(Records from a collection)
________________________________________

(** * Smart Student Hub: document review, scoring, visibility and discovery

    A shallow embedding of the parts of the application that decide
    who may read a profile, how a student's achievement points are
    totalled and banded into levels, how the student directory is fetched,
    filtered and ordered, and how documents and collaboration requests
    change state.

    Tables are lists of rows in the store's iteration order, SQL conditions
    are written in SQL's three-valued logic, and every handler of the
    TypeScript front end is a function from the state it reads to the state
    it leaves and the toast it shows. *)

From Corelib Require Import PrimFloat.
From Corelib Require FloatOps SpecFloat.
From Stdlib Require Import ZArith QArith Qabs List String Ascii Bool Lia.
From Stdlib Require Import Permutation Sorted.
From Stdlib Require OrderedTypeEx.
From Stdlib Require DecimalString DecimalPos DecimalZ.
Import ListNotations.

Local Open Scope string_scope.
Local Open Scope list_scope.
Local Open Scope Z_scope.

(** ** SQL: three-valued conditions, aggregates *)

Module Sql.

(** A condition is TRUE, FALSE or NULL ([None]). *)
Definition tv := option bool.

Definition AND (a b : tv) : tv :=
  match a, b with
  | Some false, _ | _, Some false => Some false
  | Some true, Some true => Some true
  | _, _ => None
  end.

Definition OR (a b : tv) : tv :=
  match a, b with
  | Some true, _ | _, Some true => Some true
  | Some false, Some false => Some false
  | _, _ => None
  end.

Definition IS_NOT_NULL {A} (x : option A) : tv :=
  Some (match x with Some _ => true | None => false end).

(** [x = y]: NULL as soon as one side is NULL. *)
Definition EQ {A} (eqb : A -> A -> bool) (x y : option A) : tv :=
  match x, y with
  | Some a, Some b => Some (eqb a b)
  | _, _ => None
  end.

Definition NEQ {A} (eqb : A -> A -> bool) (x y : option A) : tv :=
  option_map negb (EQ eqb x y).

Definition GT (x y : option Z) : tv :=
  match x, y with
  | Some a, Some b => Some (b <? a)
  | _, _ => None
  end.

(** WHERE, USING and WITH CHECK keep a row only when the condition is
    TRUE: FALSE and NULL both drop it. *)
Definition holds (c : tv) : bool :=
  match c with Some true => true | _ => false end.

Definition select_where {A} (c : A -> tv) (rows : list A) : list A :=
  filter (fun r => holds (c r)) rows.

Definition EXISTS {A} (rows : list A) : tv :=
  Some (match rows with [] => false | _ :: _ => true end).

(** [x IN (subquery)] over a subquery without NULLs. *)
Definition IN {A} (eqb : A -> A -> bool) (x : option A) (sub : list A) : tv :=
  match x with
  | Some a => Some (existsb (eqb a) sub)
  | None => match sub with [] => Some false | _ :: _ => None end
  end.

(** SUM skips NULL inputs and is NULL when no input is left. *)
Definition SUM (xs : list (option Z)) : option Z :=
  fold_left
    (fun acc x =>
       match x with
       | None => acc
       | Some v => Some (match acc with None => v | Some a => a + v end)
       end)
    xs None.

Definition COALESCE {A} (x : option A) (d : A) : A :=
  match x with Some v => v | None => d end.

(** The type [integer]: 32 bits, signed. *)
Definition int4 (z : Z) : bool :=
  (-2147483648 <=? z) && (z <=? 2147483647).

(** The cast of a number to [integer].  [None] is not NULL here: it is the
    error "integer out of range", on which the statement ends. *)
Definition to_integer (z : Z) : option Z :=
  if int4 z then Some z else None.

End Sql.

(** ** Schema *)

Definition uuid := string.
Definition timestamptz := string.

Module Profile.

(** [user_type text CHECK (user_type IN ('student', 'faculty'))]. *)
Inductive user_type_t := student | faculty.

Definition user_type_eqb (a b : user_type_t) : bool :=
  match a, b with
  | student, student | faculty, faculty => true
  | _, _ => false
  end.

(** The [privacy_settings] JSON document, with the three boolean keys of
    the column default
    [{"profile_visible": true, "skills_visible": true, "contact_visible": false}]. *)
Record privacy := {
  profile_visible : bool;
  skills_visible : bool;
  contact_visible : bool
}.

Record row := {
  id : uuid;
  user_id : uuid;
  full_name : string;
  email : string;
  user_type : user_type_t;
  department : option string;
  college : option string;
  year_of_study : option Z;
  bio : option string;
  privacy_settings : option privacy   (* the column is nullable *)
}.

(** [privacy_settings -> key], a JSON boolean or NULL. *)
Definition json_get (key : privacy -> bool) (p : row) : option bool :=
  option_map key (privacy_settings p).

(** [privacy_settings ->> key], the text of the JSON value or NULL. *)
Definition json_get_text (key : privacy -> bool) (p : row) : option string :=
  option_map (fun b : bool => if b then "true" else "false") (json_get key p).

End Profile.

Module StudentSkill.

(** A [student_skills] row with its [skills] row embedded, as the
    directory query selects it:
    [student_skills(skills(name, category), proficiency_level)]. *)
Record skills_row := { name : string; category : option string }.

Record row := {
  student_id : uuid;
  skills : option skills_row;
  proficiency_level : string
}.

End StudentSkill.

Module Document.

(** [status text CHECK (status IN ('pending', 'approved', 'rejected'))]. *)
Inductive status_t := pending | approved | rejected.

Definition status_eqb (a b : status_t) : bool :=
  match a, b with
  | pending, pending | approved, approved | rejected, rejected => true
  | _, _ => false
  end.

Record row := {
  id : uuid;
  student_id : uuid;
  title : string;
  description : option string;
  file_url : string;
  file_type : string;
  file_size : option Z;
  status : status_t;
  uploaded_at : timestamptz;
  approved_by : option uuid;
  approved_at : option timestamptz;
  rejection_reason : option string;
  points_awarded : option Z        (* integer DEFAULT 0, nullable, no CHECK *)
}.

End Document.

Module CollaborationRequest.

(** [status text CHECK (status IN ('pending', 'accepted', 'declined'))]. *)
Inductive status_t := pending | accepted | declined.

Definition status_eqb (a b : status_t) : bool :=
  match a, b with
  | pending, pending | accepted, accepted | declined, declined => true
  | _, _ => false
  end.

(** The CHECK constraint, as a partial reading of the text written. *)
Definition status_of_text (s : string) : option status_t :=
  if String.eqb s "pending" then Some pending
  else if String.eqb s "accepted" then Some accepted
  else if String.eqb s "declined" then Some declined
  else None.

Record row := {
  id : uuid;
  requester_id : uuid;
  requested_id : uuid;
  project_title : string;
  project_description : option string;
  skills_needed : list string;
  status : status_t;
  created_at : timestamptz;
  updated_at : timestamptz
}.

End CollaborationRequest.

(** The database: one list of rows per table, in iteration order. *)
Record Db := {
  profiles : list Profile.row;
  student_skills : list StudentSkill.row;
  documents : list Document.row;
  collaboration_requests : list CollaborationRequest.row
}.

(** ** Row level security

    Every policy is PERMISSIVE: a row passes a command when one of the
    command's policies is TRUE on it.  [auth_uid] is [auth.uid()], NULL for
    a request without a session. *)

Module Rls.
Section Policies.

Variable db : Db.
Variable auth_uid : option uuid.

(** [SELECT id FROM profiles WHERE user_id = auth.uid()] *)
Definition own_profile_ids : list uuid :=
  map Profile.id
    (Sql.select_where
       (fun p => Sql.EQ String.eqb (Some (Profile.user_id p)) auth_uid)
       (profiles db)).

________________________________________

Check each line of the data for "accepted". Copy the lines where it turns up.

▶ _Solution for this task_
(** [status text CHECK (status IN ('pending', 'accepted', 'declined'))]. *)
Inductive status_t := pending | accepted | declined.
  | pending, pending | accepted, accepted | declined, declined => true
  else if String.eqb s "accepted" then Some accepted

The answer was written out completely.